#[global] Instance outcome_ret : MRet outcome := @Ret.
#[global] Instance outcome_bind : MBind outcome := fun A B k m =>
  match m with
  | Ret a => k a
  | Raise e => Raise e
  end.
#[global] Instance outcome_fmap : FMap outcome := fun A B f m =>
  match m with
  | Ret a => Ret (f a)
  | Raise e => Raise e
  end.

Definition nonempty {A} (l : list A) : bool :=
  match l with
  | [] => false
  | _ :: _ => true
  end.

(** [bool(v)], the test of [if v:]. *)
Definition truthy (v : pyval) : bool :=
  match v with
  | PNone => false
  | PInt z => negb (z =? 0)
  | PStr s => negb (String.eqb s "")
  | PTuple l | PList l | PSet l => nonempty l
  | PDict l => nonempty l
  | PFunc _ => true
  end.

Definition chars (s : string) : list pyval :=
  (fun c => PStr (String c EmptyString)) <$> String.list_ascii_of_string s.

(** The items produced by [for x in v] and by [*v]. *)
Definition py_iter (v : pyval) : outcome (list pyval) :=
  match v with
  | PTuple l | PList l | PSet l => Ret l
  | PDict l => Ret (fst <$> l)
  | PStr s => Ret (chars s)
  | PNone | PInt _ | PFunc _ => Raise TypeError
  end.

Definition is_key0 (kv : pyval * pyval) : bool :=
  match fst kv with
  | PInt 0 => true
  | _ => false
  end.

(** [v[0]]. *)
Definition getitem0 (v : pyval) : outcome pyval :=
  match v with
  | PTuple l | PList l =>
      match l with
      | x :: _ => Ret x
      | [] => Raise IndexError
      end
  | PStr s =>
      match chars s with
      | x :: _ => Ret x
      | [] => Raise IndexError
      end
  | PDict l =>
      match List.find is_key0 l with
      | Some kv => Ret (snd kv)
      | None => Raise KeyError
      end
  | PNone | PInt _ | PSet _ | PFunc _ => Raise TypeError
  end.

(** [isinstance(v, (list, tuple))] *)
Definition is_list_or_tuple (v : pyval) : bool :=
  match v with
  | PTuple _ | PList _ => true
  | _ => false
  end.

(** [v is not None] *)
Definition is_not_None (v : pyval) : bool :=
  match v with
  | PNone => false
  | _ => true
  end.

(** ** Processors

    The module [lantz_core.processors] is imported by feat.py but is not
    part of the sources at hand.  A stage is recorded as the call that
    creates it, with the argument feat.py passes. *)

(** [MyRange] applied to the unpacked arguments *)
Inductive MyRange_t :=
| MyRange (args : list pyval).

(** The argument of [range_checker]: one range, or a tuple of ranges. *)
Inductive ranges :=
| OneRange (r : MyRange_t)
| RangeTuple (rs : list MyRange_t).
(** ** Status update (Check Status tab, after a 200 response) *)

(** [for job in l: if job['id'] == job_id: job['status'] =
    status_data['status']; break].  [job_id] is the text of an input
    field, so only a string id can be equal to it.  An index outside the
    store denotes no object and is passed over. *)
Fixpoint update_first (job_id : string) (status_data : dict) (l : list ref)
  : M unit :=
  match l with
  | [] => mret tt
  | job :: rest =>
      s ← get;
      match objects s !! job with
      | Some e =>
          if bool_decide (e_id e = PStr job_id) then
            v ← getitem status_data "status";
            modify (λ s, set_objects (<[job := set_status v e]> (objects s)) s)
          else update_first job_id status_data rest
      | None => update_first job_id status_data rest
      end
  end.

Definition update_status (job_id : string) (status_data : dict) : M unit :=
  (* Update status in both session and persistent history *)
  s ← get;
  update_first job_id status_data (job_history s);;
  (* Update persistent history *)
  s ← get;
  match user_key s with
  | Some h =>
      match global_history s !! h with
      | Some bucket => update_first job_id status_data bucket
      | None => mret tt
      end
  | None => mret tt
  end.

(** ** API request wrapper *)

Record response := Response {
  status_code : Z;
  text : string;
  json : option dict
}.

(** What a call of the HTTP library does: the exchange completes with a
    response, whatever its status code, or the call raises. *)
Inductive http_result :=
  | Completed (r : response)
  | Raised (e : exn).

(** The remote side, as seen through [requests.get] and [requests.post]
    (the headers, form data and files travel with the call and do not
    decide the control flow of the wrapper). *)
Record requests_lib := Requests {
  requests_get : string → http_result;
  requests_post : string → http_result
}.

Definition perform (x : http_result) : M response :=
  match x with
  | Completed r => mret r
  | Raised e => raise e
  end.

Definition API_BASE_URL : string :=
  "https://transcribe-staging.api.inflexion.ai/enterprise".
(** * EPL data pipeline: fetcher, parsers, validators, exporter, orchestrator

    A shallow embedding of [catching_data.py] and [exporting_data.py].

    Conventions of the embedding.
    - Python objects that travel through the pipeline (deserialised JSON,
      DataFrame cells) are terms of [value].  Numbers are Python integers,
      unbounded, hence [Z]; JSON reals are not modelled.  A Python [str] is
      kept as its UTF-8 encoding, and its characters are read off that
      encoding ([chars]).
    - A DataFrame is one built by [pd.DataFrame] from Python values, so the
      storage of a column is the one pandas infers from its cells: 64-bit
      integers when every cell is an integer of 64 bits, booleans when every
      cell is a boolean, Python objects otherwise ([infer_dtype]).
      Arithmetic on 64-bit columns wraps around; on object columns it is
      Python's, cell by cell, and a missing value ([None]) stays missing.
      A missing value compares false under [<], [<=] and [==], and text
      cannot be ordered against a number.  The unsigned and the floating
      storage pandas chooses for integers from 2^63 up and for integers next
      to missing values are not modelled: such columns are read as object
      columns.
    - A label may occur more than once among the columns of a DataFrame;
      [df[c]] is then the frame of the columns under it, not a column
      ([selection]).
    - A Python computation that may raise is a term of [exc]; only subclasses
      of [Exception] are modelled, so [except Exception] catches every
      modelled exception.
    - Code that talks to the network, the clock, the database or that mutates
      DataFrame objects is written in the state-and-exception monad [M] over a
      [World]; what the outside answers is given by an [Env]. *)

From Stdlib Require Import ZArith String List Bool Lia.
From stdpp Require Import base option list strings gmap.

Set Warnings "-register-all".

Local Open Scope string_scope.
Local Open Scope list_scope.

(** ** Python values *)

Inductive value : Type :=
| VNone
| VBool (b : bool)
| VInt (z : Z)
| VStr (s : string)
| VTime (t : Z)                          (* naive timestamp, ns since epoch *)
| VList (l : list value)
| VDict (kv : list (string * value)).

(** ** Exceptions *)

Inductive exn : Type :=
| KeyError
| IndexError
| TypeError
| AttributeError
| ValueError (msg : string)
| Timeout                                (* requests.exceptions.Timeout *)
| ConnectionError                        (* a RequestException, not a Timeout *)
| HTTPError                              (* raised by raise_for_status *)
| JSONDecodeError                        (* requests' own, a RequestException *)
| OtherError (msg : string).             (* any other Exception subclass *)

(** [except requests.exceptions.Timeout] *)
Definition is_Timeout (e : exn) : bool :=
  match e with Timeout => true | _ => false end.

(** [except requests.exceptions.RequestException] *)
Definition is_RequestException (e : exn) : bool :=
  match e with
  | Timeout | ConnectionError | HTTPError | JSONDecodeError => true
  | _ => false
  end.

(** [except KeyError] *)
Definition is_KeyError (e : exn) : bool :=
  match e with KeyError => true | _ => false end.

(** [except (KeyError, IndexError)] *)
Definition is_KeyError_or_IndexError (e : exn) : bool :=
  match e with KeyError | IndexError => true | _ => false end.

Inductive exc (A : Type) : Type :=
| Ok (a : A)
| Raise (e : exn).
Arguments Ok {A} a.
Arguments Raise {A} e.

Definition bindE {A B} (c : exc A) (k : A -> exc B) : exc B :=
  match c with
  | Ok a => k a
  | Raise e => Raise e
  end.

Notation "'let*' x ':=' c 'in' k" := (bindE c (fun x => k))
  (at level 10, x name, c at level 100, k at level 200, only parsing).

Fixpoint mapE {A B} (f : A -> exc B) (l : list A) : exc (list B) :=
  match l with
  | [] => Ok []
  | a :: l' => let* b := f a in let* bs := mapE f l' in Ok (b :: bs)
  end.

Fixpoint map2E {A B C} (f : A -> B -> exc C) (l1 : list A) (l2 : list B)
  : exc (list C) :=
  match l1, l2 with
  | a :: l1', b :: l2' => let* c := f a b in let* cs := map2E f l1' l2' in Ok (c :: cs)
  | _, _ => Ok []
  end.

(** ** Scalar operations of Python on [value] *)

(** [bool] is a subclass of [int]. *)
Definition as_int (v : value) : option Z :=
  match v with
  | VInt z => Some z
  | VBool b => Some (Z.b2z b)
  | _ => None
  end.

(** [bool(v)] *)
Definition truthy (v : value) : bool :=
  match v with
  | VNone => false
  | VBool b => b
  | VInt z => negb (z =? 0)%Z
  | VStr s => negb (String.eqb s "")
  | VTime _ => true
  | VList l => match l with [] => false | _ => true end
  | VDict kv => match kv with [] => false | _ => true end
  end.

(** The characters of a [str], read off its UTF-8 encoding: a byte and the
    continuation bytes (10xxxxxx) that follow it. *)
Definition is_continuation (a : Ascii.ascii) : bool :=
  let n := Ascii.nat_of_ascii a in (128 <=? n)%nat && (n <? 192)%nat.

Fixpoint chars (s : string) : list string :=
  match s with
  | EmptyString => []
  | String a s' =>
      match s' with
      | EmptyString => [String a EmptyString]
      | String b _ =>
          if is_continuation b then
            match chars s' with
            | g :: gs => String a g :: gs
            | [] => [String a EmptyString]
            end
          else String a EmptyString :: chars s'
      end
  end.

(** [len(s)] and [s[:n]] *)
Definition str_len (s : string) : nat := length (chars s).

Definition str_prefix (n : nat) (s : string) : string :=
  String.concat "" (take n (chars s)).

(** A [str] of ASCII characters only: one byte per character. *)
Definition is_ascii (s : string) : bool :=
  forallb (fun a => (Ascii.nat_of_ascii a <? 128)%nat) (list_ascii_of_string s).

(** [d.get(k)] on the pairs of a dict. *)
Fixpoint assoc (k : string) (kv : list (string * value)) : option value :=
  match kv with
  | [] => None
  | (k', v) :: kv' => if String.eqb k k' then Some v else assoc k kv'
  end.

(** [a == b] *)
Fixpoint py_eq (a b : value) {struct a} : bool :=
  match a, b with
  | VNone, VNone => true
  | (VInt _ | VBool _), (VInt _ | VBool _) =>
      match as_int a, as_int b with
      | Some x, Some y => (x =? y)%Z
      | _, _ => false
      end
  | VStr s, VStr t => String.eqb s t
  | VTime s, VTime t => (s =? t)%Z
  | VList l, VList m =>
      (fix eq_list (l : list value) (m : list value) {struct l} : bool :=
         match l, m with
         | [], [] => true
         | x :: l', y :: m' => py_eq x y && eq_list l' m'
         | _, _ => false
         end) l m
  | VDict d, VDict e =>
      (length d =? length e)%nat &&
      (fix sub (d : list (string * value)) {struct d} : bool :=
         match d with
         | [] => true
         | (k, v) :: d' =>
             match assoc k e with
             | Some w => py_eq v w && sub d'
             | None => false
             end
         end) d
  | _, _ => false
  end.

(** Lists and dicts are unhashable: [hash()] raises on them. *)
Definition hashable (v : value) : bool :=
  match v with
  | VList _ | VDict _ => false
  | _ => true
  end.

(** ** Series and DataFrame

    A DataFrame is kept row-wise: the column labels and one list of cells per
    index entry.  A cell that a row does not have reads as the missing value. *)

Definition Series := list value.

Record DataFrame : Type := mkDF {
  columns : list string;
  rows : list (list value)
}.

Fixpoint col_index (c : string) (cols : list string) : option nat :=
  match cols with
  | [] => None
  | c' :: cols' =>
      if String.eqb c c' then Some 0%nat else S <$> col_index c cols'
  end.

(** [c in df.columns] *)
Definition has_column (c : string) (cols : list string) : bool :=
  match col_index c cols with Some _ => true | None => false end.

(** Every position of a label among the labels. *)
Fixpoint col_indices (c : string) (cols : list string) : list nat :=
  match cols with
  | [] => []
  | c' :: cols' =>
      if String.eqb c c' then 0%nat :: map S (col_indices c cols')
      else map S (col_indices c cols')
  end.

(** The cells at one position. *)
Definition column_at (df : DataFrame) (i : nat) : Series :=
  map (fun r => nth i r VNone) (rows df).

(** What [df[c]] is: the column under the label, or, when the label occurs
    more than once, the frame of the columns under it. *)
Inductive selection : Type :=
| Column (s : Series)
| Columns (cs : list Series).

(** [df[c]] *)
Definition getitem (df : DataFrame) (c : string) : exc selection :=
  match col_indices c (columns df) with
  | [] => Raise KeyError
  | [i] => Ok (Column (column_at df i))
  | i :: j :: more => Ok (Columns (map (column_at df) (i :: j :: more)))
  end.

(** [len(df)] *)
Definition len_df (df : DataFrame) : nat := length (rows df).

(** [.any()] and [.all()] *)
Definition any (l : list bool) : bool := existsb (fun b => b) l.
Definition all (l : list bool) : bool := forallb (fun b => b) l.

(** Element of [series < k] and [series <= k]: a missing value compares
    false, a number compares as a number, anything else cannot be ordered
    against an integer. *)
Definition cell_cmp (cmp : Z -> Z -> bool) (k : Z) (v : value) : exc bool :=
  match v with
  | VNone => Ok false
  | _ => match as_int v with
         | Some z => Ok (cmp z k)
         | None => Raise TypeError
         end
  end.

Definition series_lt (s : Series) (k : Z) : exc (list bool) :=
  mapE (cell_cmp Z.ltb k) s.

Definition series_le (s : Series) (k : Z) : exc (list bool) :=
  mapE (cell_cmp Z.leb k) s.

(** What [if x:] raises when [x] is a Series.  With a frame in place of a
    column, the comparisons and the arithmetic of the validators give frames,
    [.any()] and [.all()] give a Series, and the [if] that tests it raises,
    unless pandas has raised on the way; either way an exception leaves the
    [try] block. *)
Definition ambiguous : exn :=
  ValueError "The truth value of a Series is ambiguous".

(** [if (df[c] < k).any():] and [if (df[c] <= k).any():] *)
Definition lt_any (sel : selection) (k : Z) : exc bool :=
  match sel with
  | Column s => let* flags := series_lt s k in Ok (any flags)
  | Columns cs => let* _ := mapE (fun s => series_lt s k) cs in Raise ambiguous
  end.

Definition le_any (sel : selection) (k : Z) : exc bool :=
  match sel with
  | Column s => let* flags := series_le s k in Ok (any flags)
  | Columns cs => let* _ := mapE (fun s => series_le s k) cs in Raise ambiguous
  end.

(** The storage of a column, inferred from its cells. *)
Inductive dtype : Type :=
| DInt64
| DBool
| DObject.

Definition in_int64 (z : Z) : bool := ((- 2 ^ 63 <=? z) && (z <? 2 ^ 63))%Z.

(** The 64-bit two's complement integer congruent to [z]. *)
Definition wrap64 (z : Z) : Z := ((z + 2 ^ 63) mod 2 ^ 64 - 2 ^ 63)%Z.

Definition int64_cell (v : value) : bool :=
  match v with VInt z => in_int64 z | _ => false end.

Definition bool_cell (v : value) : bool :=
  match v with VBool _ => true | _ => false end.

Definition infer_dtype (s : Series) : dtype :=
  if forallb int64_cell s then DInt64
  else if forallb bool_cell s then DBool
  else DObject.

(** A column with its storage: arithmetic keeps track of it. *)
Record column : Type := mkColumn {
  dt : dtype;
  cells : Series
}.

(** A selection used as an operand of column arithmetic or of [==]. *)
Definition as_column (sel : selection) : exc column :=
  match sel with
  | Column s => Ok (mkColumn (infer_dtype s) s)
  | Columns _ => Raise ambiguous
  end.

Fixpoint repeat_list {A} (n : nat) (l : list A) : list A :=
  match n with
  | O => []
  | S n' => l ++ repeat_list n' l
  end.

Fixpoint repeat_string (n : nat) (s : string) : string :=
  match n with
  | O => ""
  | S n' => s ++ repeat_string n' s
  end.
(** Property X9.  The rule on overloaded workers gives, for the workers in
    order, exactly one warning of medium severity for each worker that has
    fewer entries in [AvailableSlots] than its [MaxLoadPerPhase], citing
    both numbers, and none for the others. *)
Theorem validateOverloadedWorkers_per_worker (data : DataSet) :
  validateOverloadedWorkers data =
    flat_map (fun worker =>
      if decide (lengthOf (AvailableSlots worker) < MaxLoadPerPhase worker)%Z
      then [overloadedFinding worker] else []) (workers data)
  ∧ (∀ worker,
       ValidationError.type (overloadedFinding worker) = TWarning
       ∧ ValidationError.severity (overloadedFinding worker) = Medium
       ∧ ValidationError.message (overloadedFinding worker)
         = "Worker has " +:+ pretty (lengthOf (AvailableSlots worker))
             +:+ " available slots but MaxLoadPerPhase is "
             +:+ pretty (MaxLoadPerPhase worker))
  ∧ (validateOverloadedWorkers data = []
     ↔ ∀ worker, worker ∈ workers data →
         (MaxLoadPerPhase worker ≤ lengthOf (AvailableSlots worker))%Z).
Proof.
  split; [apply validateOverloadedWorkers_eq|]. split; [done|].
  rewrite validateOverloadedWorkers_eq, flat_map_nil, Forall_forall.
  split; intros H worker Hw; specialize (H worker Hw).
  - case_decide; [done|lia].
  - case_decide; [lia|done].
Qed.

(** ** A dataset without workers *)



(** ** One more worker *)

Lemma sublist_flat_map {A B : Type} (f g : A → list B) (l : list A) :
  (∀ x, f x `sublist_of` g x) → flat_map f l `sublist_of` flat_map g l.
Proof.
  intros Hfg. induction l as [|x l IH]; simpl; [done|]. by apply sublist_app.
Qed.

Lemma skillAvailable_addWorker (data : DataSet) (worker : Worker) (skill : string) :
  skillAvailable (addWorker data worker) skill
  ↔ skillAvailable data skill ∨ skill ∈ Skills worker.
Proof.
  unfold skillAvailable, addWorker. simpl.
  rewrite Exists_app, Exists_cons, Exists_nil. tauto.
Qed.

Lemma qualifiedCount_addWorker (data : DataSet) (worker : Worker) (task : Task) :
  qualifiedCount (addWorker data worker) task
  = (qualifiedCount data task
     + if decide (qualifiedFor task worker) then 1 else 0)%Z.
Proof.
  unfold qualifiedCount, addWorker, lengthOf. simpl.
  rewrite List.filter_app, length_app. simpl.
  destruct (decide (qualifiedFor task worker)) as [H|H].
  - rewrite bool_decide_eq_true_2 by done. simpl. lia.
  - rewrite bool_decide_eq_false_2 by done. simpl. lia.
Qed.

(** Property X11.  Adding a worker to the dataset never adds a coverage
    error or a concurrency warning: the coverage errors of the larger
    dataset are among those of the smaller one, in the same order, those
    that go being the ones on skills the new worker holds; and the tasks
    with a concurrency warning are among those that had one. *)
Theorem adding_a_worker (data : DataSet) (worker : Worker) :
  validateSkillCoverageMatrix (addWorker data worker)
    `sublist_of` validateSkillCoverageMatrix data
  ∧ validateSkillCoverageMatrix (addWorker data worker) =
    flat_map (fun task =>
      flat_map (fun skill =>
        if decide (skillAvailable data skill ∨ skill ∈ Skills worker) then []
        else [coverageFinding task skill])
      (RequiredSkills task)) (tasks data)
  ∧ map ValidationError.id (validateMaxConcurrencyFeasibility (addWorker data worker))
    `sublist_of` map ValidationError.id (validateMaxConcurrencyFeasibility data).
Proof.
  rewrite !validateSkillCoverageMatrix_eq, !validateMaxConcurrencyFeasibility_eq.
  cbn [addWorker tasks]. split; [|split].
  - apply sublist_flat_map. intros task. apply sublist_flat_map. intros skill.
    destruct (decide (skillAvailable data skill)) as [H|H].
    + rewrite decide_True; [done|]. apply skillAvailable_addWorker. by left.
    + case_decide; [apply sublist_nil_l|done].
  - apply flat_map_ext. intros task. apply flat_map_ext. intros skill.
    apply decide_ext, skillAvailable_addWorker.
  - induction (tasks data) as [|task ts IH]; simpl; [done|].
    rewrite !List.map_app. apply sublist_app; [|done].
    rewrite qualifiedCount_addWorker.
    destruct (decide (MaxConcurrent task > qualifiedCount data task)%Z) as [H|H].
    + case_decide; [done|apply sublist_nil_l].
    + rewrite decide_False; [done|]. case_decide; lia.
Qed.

- - - - - - -

Exercise directions:
Beginning at the line that holds "destruct (decide (MaxConcurrent", reproduce the lines exactly up to and including the final line of the entries.

Result below:
    destruct (decide (MaxConcurrent task > qualifiedCount data task)%Z) as [H|H].
    + case_decide; [done|apply sublist_nil_l].
    + rewrite decide_False; [done|]. case_decide; lia.
Qed.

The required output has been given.